Pointy Path with Raku
[109] Published 1. January 2021.This is my response to the Perl Weekly Challenge #093.
Challenge #093.1: Max Points
@N.
Write a script to count maximum points on a straight line when given co-ordinates plotted on 2-d plane.
Example 1:
|
| x
| x
| x
+ _ _ _ _
Input: (1,1), (2,2), (3,3)
Output: 3
|
|
| x x
| x
| x x
+ _ _ _ _ _
Input: (1,1), (2,2), (3,1), (1,3), (5,3)
Output: 3
We need a way of specifying the input. Luckily we can reuse the code from last week's second challenge «Insert Interval» (see Isomorphic Insertation with Raku):
File: max-test (partial)
unit sub MAIN (Str $string = "(1,1), (2,2), (3,3)", :v(:$verbose));
my @array = $string.EVAL; # [1]
say ": Array: { @array.raku }" if $verbose;
my $max = @array>>.max.max; # [2]
my $min = @array>>.min.min; # [2a]
say ": Min: $min\n: Max: $max" if $verbose;
[1] EVAL will (try to) evaluate the string as a
Raku expression, and will succeed in this case.

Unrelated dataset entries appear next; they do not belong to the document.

Lemma reads_region r : region_fits r → reads decode_region r (region_enc r).
Proof.
  intros (Hi & He & Hs & Hn). unfold decode_region, region_enc.
  eapply reads_bind; [by apply reads_u64|]. eapply reads_bind; [by apply reads_u64|].
  eapply reads_bind; [by apply reads_bytes|]. eapply reads_bind_ret; [by apply reads_bytes|].
  destruct r. apply reads_ret.
Qed.

(** The table is read back from its image, also when more follows. *)
Lemma decode_encode_state s tail : state_fits s → decode_state (encode_state s ++ tail) = Some s.
Proof.
  intros (Hn & Hl & Hr). unfold decode_state, encode_state. rewrite encode_regions_enc.
  assert (Hp : reads (next_id ← get_u64; count ← get_u32;
      regions ← get_many (N.to_nat count) decode_region; mret (mkRState regions next_id))
      s (u64_be (rs_next_id s) ++ u32_be (as_u32 (N.of_nat (length (rs_regions s))))
         ++ concat (region_enc <$> rs_regions s) ++ [])).
  { eapply reads_bind; [by apply reads_u64|].
    apply (reads_counted decode_region (λ regions, mret (mkRState regions (rs_next_id s))));
      [done| |destruct s; apply reads_ret].
    eapply Forall_impl; [exact Hr|]. intros r. apply reads_region. }
  rewrite app_nil_r in Hp. specialize (Hp [] tail). cbn [app length] in Hp.
  rewrite <- !app_assoc in *. by rewrite Hp.
Qed.

(** A restart finds the table that was last persisted. *)
Lemma reopen_persisted r f b e :
  reg_file r = Some f → state_fits (reg_state r) →
  open_inner (reg_file (persist true r).2) b e true = inl (persist true r).2.
Proof.
  intros Hf Hs. unfold persist. rewrite Hf. cbn [snd]. unfold open_inner. cbn.
  rewrite <- (app_nil_r (encode_state (reg_state r))) at 1. rewrite decode_encode_state by done.
  done.
Qed.
(* ===== verification/PdCluster.v ===== *)
(** Cluster membership and region placement ([pd/src/cluster.rs]).  Addresses and
    names are the bytes of their UTF-8 text; the wall clock is an argument. *)

From stdpp Require Import base list numbers sorting.
From Stdlib Require Import Strings.Byte.
From S2P Require Import Prelude Encoding Cursor PdRegion.

Inductive Regime := Cp | Ap.

#[export] Instance regime_eq_dec : EqDecision Regime.
Proof. solve_decision. Defined.

Record Table := mkTable {
  tb_id : N;
  tb_name : bytes;
  tb_regime : Regime;
}.

Record ReplicaSet := mkReplicaSet {
  rp_region : Region;
  rp_regime : Regime;
  rp_voters : list N;
  rp_desired : list N;
}.

Definition bare (region : Region) : ReplicaSet := mkReplicaSet region Cp [] [].

Record PlacedRegion := mkPlaced {
  pl_region : Region;
  pl_node_id : N;
  pl_address : bytes;
  pl_regime : Regime;
  pl_voters : list N;
}.

Record NodeState := mkNodeState {
  ns_address : bytes;
  ns_last_seen : N;
  ns_down : bool;
  ns_regions : list ReplicaSet;
}.

Record Membership := mkMembership {
  mb_nodes : btree NodeState;
  mb_seed : list (Region * N);
}.

#[export] Instance eta_membership : Eta Membership := λ m, mkMembership (mb_nodes m) (mb_seed m).

Definition Membership_new : Membership := mkMembership [] [].
Definition seeded (seed : list (Region * N)) : Membership := mkMembership [] seed.

(** * Codec *)

Definition regime_tag (r : Regime) : byte := match r with Cp => x00 | Ap => x01 end.

Definition regime_of (tag : byte) : option Regime :=
  match tag with x00 => Some Cp | x01 => Some Ap | _ => None end.

(** One region of a node ([put_replica_set] in [pd/src/replicated.rs] writes the same). *)
Definition put_replica_set (out : bytes) (rs : ReplicaSet) : bytes :=
  let out := out ++ u64_be (r_id (rp_region rs)) in
  let out := out ++ u64_be (r_epoch (rp_region rs)) in
  let out := put_bytes out (r_start (rp_region rs)) in
  let out := put_bytes out (r_end (rp_region rs)) in
  let out := out ++ [regime_tag (rp_regime rs)] in
  let out := out ++ u32_be (as_u32 (N.of_nat (length (rp_voters rs)))) in
  fold_left (λ out v, out ++ u64_be v) (rp_voters rs) out.

Definition get_replica_set : Parser ReplicaSet :=
  id ← get_u64;
  epoch ← get_u64;
  start ← get_bytes;
  end_ ← get_bytes;
  tag ← get_byte;
  regime ← plift (regime_of tag);
  n ← get_u32;
  voters ← get_many (N.to_nat n) get_u64;
  mret (mkReplicaSet (mkRegion id start end_ epoch) regime voters []).

Definition encode_node (out : bytes) (p : N * NodeState) : bytes :=
  let '(id, n) := p in
  let out := out ++ u64_be id in
  let out := put_bytes out (ns_address n) in
  let out := out ++ u64_be (ns_last_seen n) in
  let out := out ++ [if ns_down n then x01 else x00] in
  let out := out ++ u32_be (as_u32 (N.of_nat (length (ns_regions n)))) in
  fold_left put_replica_set (ns_regions n) out.

Definition mb_encode_into (out : bytes) (m : Membership) : bytes :=
  fold_left encode_node (mb_nodes m)
    (out ++ u32_be (as_u32 (N.of_nat (length (mb_nodes m))))).

Definition decode_node : Parser (N * NodeState) :=
  id ← get_u64;
  raw ← get_bytes;
  address ← plift (from_utf8 raw);
  last_seen ← get_u64;
  d ← get_byte;
  n ← get_u32;
  regions ← get_many (N.to_nat n) get_replica_set;
  mret (id, mkNodeState address last_seen (negb (bool_decide (d = x00))) regions).

(** The number of bytes consumed, or [None] with the view untouched. *)
Definition mb_decode_from (b : bytes) (m : Membership) : option nat * Membership :=
  match (n ← get_u32; get_many (N.to_nat n) decode_node) b 0%nat with
  | None => (None, m)
  | Some (ns, pos) =>
    (Some pos, m <| mb_nodes := fold_left (λ a p, bt_insert p.1 p.2 a) ns [] |>)
  end.

(** * Heartbeats *)

Definition assign (m : Membership) (node_id : N) : list Region :=
  let seeded := fst <$> List.filter (λ p, p.2 =? node_id) (mb_seed m) in
  if negb (is_empty seeded) then seeded else
  let any_region := existsb (λ p, negb (is_empty (ns_regions p.2))) (mb_nodes m)
                    || negb (is_empty (mb_seed m)) in
  if any_region then [] else [mkRegion 1 [] [] 1].

Definition heartbeat (node_id : N) (address : bytes) (reported : list ReplicaSet) (now : N)
    (m : Membership) : list ReplicaSet * Membership :=
  let assigned :=
    if negb (is_empty reported) then reported else
    let existing := match bt_get node_id (mb_nodes m) with Some n => ns_regions n | None => [] end in
    if negb (is_empty existing) then existing else bare <$> assign m node_id in
  (assigned,
   m <| mb_nodes := bt_insert node_id (mkNodeState address now false assigned) (mb_nodes m) |>).

(** * Views *)

Definition node_addrs (m : Membership) : list (N * bytes) :=
  (λ p, (p.1, ns_address p.2)) <$> mb_nodes m.

Definition live_nodes (m : Membership) : list N :=
  fst <$> List.filter (λ p, negb (ns_down p.2)) (mb_nodes m).

(** [now.saturating_sub(last_seen) > timeout_ms]. *)
Definition expired (now timeout_ms : N) (n : NodeState) : bool :=
  negb (ns_down n) && (timeout_ms <? now - ns_last_seen n).

Definition sweep (now timeout_ms : N) (m : Membership) : list N * Membership :=
  (fst <$> List.filter (λ p, expired now timeout_ms p.2) (mb_nodes m),
   m <| mb_nodes := (λ p, (p.1, if expired now timeout_ms p.2
                                then mkNodeState (ns_address p.2) (ns_last_seen p.2) true (ns_regions p.2)
                                else p.2)) <$> mb_nodes m |>).

Definition place (id : N) (n : NodeState) (rs : ReplicaSet) : PlacedRegion :=
  mkPlaced (rp_region rs) id (ns_address n) (rp_regime rs) (rp_voters rs).

Fixpoint mb_route_nodes (nodes : btree NodeState) (key : bytes) : option PlacedRegion :=
  match nodes with
  | [] => None
  | (id, n) :: rest =>
    if ns_down n then mb_route_nodes rest key else
    match List.find (λ rs, r_contains (rp_region rs) key) (ns_regions n) with
    | Some rs => Some (place id n rs)
    | None => mb_route_nodes rest key
    end
  end.

Definition mb_route (key : bytes) (m : Membership) : option PlacedRegion :=
  mb_route_nodes (mb_nodes m) key.

Definition placed_le (a b : PlacedRegion) : Prop :=
  bytes_le (r_start (pl_region a)) (r_start (pl_region b)).
#[export] Instance placed_le_dec a b : Decision (placed_le a b).
Proof. unfold placed_le. apply _. Defined.

Definition mb_list (m : Membership) : list PlacedRegion :=
  merge_sort placed_le
    (concat ((λ p, if ns_down p.2 then [] else place p.1 p.2 <$> ns_regions p.2) <$> mb_nodes m)).

Definition is_down (node_id : N) (m : Membership) : bool :=
  match bt_get node_id (mb_nodes m) with Some n => ns_down n | None => false end.

(** * Codec round trip *)

Definition replica_fits (rs : ReplicaSet) : Prop :=
  is_u64 (r_id (rp_region rs)) ∧ is_u64 (r_epoch (rp_region rs)) ∧
  fits (r_start (rp_region rs)) ∧ fits (r_end (rp_region rs)) ∧
  is_u32 (N.of_nat (length (rp_voters rs))) ∧ Forall (λ v, is_u64 v) (rp_voters rs) ∧
  rp_desired rs = [].

Definition node_fits (p : N * NodeState) : Prop :=
  is_u64 p.1 ∧ fits (ns_address p.2) ∧ utf8_valid (ns_address p.2) = true ∧
  is_u64 (ns_last_seen p.2) ∧ is_u32 (N.of_nat (length (ns_regions p.2))) ∧
  Forall replica_fits (ns_regions p.2).

Record members_fit (m : Membership) : Prop := mkMembersFit {
  mf_sorted : bt_ok (mb_nodes m);
  mf_count : is_u32 (N.of_nat (length (mb_nodes m)));
  mf_nodes : Forall node_fits (mb_nodes m);
}.

(** Appending encoders as concatenations. *)
Lemma fold_append {A} (f : bytes → A → bytes) (enc : A → bytes) l out :
  (∀ out a, f out a = out ++ enc a) → fold_left f l out = out ++ concat (enc <$> l).
Proof.
  intros Hf. revert out. induction l as [|a l IH]; intros out; cbn [fold_left]; [by rewrite app_nil_r|].
  by rewrite IH, Hf, fmap_cons, <- app_assoc.
Qed.

Definition replica_enc (rs : ReplicaSet) : bytes :=
  u64_be (r_id (rp_region rs)) ++ u64_be (r_epoch (rp_region rs)) ++
  lp (r_start (rp_region rs)) ++ lp (r_end (rp_region rs)) ++ [regime_tag (rp_regime rs)] ++
  u32_be (as_u32 (N.of_nat (length (rp_voters rs)))) ++ concat (u64_be <$> rp_voters rs).

Lemma put_replica_set_enc out rs : put_replica_set out rs = out ++ replica_enc rs.
Proof.
  unfold put_replica_set, replica_enc, put_bytes, lp.
  rewrite (fold_append _ u64_be) by done. by rewrite <- !app_assoc.
Qed.

Lemma reads_regime r : reads (tag ← get_byte; plift (regime_of tag)) r [regime_tag r].
Proof. eapply reads_bind_ret; [apply reads_byte|]. apply reads_lift. by destruct r. Qed.

Lemma reads_replica_set rs : replica_fits rs → reads get_replica_set rs (replica_enc rs).
Proof.
  intros (Hi & He & Hs & Hn & Hl & Hv & Hd). unfold get_replica_set, replica_enc.
  eapply reads_bind; [by apply reads_u64|]. eapply reads_bind; [by apply reads_u64|].
  eapply reads_bind; [by apply reads_bytes|]. eapply reads_bind; [by apply reads_bytes|].
  eapply reads_bind; [apply reads_byte|].
  change (u32_be ?a ++ ?b) with ([] ++ u32_be a ++ b).
  eapply reads_bind; [apply (reads_lift _ (rp_regime rs)); by destruct (rp_regime rs)|].
  eapply reads_bind; [by apply reads_count|]. cbn beta. rewrite Nat2N.id.
  eapply reads_bind_ret; [by apply reads_u64s|].
  destruct rs as [[] ? ? ?]. cbn in *. subst. apply reads_ret.
Qed.

Definition node_enc (p : N * NodeState) : bytes :=
  u64_be p.1 ++ lp (ns_address p.2) ++ u64_be (ns_last_seen p.2) ++ [if ns_down p.2 then x01 else x00] ++
  u32_be (as_u32 (N.of_nat (length (ns_regions p.2)))) ++ concat (replica_enc <$> ns_regions p.2).

Lemma encode_node_enc out p : encode_node out p = out ++ node_enc p.
Proof.
  destruct p as [id n]. unfold encode_node, node_enc, put_bytes, lp.
  rewrite (fold_append _ replica_enc) by apply put_replica_set_enc. by rewrite <- !app_assoc.
Qed.

Lemma reads_node p : node_fits p → reads decode_node p (node_enc p).
Proof.
  destruct p as [id n]. intros (Hi & Ha & Hu & Hs & Hl & Hr). unfold decode_node, node_enc. cbn [fst snd] in *.
  eapply reads_bind; [by apply reads_u64|]. eapply reads_bind; [by apply reads_bytes|].
  change (u64_be (ns_last_seen n) ++ ?b) with ([] ++ u64_be (ns_last_seen n) ++ b).
  eapply reads_bind; [apply (reads_lift _ (ns_address n)); unfold from_utf8; by rewrite Hu|].
  eapply reads_bind; [by apply reads_u64|]. eapply reads_bind; [apply reads_byte|].
  eapply reads_bind; [by apply reads_count|]. cbn beta. rewrite Nat2N.id.
  eapply reads_bind_ret.
  { apply reads_many. eapply list.Forall_impl; [exact Hr|]. intros rs. apply reads_replica_set. }
  destruct n as [? ? [] ?]; apply reads_ret.
Qed.

Lemma mb_encode_into_enc out m :
  mb_encode_into out m =
  out ++ u32_be (as_u32 (N.of_nat (length (mb_nodes m)))) ++ concat (node_enc <$> mb_nodes m).
Proof. unfold mb_encode_into. rewrite (fold_append _ node_enc) by apply encode_node_enc. by rewrite <- app_assoc. Qed.

Lemma mb_decode_encode m m' tail :
  members_fit m →
  mb_decode_from (mb_encode_into [] m ++ tail) m' =
  (Some (length (mb_encode_into [] m)), m' <| mb_nodes := mb_nodes m |>).
Proof.
  intros [Hs Hc Hn]. rewrite mb_encode_into_enc. cbn [app]. unfold mb_decode_from.
  assert (Hp : reads (n ← get_u32; get_many (N.to_nat n) decode_node) (mb_nodes m)
    (u32_be (as_u32 (N.of_nat (length (mb_nodes m)))) ++ concat (node_enc <$> mb_nodes m))).
  { eapply reads_bind; [by apply reads_count|]. cbn beta. rewrite Nat2N.id. apply reads_many.
    eapply list.Forall_impl; [exact Hn|]. intros p. apply reads_node. }
  specialize (Hp [] tail). cbn [app length Nat.add] in Hp. rewrite Hp, bt_rebuild by done. done.
Qed.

Note the quotes used to prevent
the shell from playing havoc with the parens. The result is an array of arrays,
as given by the input.
[2] We need the dimensions, both the minimum and maximum values. Note that this
does not differentiate between the rows and columns. The >>.max part
gives the largest value from each pair, and the final .max reduces
that again to a single maximum value.
See
docs.raku.org/routine/EVAL for
more information about EVAL.
Looking up cell positions in this type of array is hard, so I'll go for a two-dimentional array with the positions as indices:
File: max-points (the rest)
my @matrix; @array.map({ @matrix[$_[0]][$_[1]] = True }); # [3]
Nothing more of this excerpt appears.